China’s mining community is confused, on edge, and preparing for the worst after a weekend of chilling regulatory news from the Asian superpower. Some miners have scaled back their China-based operations, other miners abruptly migrated their machines out of the country, and the entire cryptocurrency market has been generally spooked for the last several days.

Despite the undesirable short-term market effect, the potential for a sudden change in the geographic dispersion of Bitcoin mining can, in the long term, radically alter the industry for the better.

Here’s what happened.

China’s Financial Stability and Development Committee held a meeting Friday where, during a wide-ranging discussion on general financial planning and reform, Vice Premier Liu He called for a “crackdown on Bitcoin mining and trading behavior,” according to a translation of a report on the meeting. The motivation for this policy seems to come from a desire to prevent financial risk.

Read: What is hashrate?

Seasoned bitcoin investors understand that China-related Fear, Uncertainty and Doubt (FUD) is commonplace, and almost every bull market cycle includes a novel twist of some age-old China FUD. Here’s an overview of the history of unfavorable bitcoin news from China over the years—there’s a lot of it.

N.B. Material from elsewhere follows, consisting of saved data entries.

(** * iris-lib: the Chat messaging core (src/chat.js)

    A shallow embedding of the [Chat] class: secret and channel-id
    derivation, the conversation store operations ([save], [send],
    [messageReceived]), presence ([setOnline], [getOnline]) and the
    invite-link exchange ([formatChatLink], the constructor's chat-link
    branch, [getMyChatLinks]).

    JavaScript values are modelled dynamically ([jsval]); strings are
    sequences of UTF-16 code units, as in the language.  The replicated
    graph store (Gun) is a finite map from paths to values; [Gun.SEA] and
    the few builtins whose result the module only passes around are the
    fields of two classes. *)

From Stdlib Require Import ZArith List Lia QArith Qround Lqa.
From stdpp Require Import base tactics option list gmap strings pretty.

Local Open Scope Z_scope.

(* ===================================================================== *)
(** * Part I: definitions *)
(* ===================================================================== *)

(** ** JavaScript strings and values *)

(** A JavaScript string is a sequence of 16-bit code units. *)
Abbreviation jsstring := (list Z).

(** The code units of an ASCII literal. *)
Definition js (s : string) : jsstring :=
  List.map (fun a : Ascii.ascii => Z.of_N (Ascii.N_of_ascii a))
           (String.list_ascii_of_string s).

Definition code_unit (c : Z) : Prop := 0 <= c < 65536.

Definition is_high_surrogate (c : Z) : bool := (55296 <=? c) && (c <=? 56319).
Definition is_low_surrogate (c : Z) : bool := (56320 <=? c) && (c <=? 57343).

(** Well-formed UTF-16: every code unit is in range and every surrogate is
    half of a high/low pair. *)
Fixpoint well_formed (s : jsstring) : Prop :=
  match s with
  | [] => True
  | c :: r =>
      code_unit c /\
      if is_low_surrogate c then False
      else if is_high_surrogate c then
        match r with
        | d :: r' => is_low_surrogate d = true /\ well_formed r'
        | [] => False
        end
      else well_formed r
  end.
(** * The LLM advisor worker of SymbolicDet ([src/chat_llm.py])

    A shallow embedding of [process_llm_response] (the retry coordinator
    with its inline response validation), of the prompt construction of
    [PromptTemplates] and of the dispatcher loop [llama_main], followed by
    the properties of the specification that concern them.

    Conventions of the embedding.
    - A Python [str] is a [string]; a Python [int] is a [Z].
    - Python values produced by [json.loads] / [ast.literal_eval] and
      carried in message payloads are the inductive [pyvalue].
    - An exception is a value of [exn]; code that may raise returns an
      [outcome].  [exn] stands for instances of [Exception]: the
      interpreter's exit signals ([KeyboardInterrupt], [SystemExit]), which
      are not instances of [Exception], are outside the model.
    - The two lists [init_dialogs] and [dialogs] are references into a
      store of list objects and dict objects, so that aliasing is visible.
    - Library functions are parameters, bundled in [Runtime]; the model
      backend is a parameter [create] acting on a backend state of any
      type, so that its answers may depend on the conversation sent and on
      everything it was sent before.  A call that never returns is outside
      the model.
    - Console output ([cprint]) is not modelled. *)

From Stdlib Require Import ZArith String Ascii List Bool Lia DecimalString.
From stdpp Require Import base strings list.
From Equations Require Import Equations.

Local Open Scope Z_scope.
Local Open Scope string_scope.
Local Open Scope list_scope.

(** ** Exceptions *)

(** The classes the handlers of the source tell apart.  A constructor
    stands for the class itself and for its subclasses that have no
    constructor of their own; [Exception] is every other instance of
    [Exception]. *)
Inductive exn_class : Set :=
| JSONDecodeError
| ValueError
| SyntaxError
| TypeError
| KeyError
| AttributeError
| Exception.

(** [exn_str] is [str(e)]. *)
Record exn : Set := Exn { exn_cls : exn_class; exn_str : string }.

(** [issubclass c d]: [json.JSONDecodeError] derives from [ValueError],
    everything derives from [Exception]. *)
Definition issubclass (c d : exn_class) : bool :=
  match d, c with
  | Exception, _ => true
  | ValueError, (JSONDecodeError | ValueError) => true
  | JSONDecodeError, JSONDecodeError => true
  | SyntaxError, SyntaxError => true
  | TypeError, TypeError => true
  | KeyError, KeyError => true
  | AttributeError, AttributeError => true
  | _, _ => false
  end.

The combination of an overleveraged market and potent regulatory FUD caused bitcoin’s price to plummet to $30,000, a level it hadn’t seen since late January. Bitcoin’s hashrate also continued its ongoing decline, which started earlier this month as the annual miner migration for “wet season” began. But if bad news from China is a fixture of Bitcoin bull cycles, why did the market react so negatively?

This time is probably different.

Unlike previous FUD, this news caused uniquely potent bearish sentiment change among the Chinese mining community as pools adjusted their services, miners moved machines across borders, and the bitcoin market fell.

Uncertainty is one big reason for the current bearishness as many miners aren’t clear on precisely when or how the Chinese government plans to enforce its crackdown. China’s “crackdown” could simply include more stringent measures for regulating mining farms, hashrate tokens, and other mining-related products. Or it could involve forcibly shuttering mining farms en masse.

“No one knows the level of enforcement action that will be taken,” said Mustafa Yilham, business development lead for bitcoin mining company Bixin Group.

Some reactions by miners to the “crackdown” news include:

  • Huobi scaled back its exchange’s offerings in China and limited some of its turnkey mining services to Chinese customers, per CoinDesk’s reporting.
  • BTC.TOP also scaled back some of its China-based business operations, citing regulatory risks, per Reuters’ reporting.
  • HashCow, a mining company with sites in Xinjian and Sichuan regions of China, suspended buys for new rigs presumably until it receives more clarity on the enforcement plans from the Chinese government.

What happens next?

Bitcoin’s hashrate drops.

As China-based miners continue the process of either selling their machines or migrating them to other facilities outside of China, Bitcoin’s hashrate will most likely continue to decline. In fact the network could experience a sustained phase of lower-than-normal hashrate if a significant portion of the hashrate leaving China stays offline for an extended period of time during this mining shuffle.

By design, lower hashrate causes a decrease in mining difficulty, and Bitcoin block times will also slow as the network adjusts to fewer miners competing for block rewards. During the two-week periods where difficulty adjustments lag behind hashrate changes, miners may temporarily enjoy marginally easier mining.

Bitcoin’s hashrate relocates.

The ASICs that are leaving China won’t simply go offline and stay offline indefinitely. That hashrate will end up somewhere else. The mining market’s appetite for ASICs is still very large, which practically guarantees buyers for any machines Chinese miners put up for sale.

After the migration is over, where all this hashrate ends up will likely be one of two places / scenarios.

One possible scenario is the mirroring of China’s long-standing hashrate dominance by another region. For example, large-scale mining operations could simply ship their ASICs to US-based facilities and give North American a level of global hashrate dominance similar to what China has historically enjoyed. This outcome seems unlikely for reasons explained in the next few paragraphs. But it’s not impossible.

  • The US has one of the largest cryptocurrency demographics after China.
  • A growing subset of American politicians views hashrate as an increasingly important field of competition with China.

The alternate (and probably more likely) outcome is that everyone gets a bit of the hashrate leaving China, leading to a rapid increase in the decentralization of bitcoin mining. For the past 18 months, bitcoin mining has grown at a breakneck speed, and almost every part of the world has an appetite for more hashrate. In fact, hashrate has been steadily leaving China for months. Last week’s regulatory news is merely accelerating an existing trend.

Mining machines hit the market.

Many panicking miners in China could put large quantities of ASICs up for sale. Plenty of machines are already being sold, as miners have noted on Twitter here, and here, and elsewhere. Companies like Compass, who have been gobbling up every available machine for over a year, will buy up these ASICs too.

Beyond a bevy of new machines hitting the market, miners will likely also enjoy some sizable discounts on many of these machines. As hashrate leaves China, it becomes a buyer’s market for ASICs.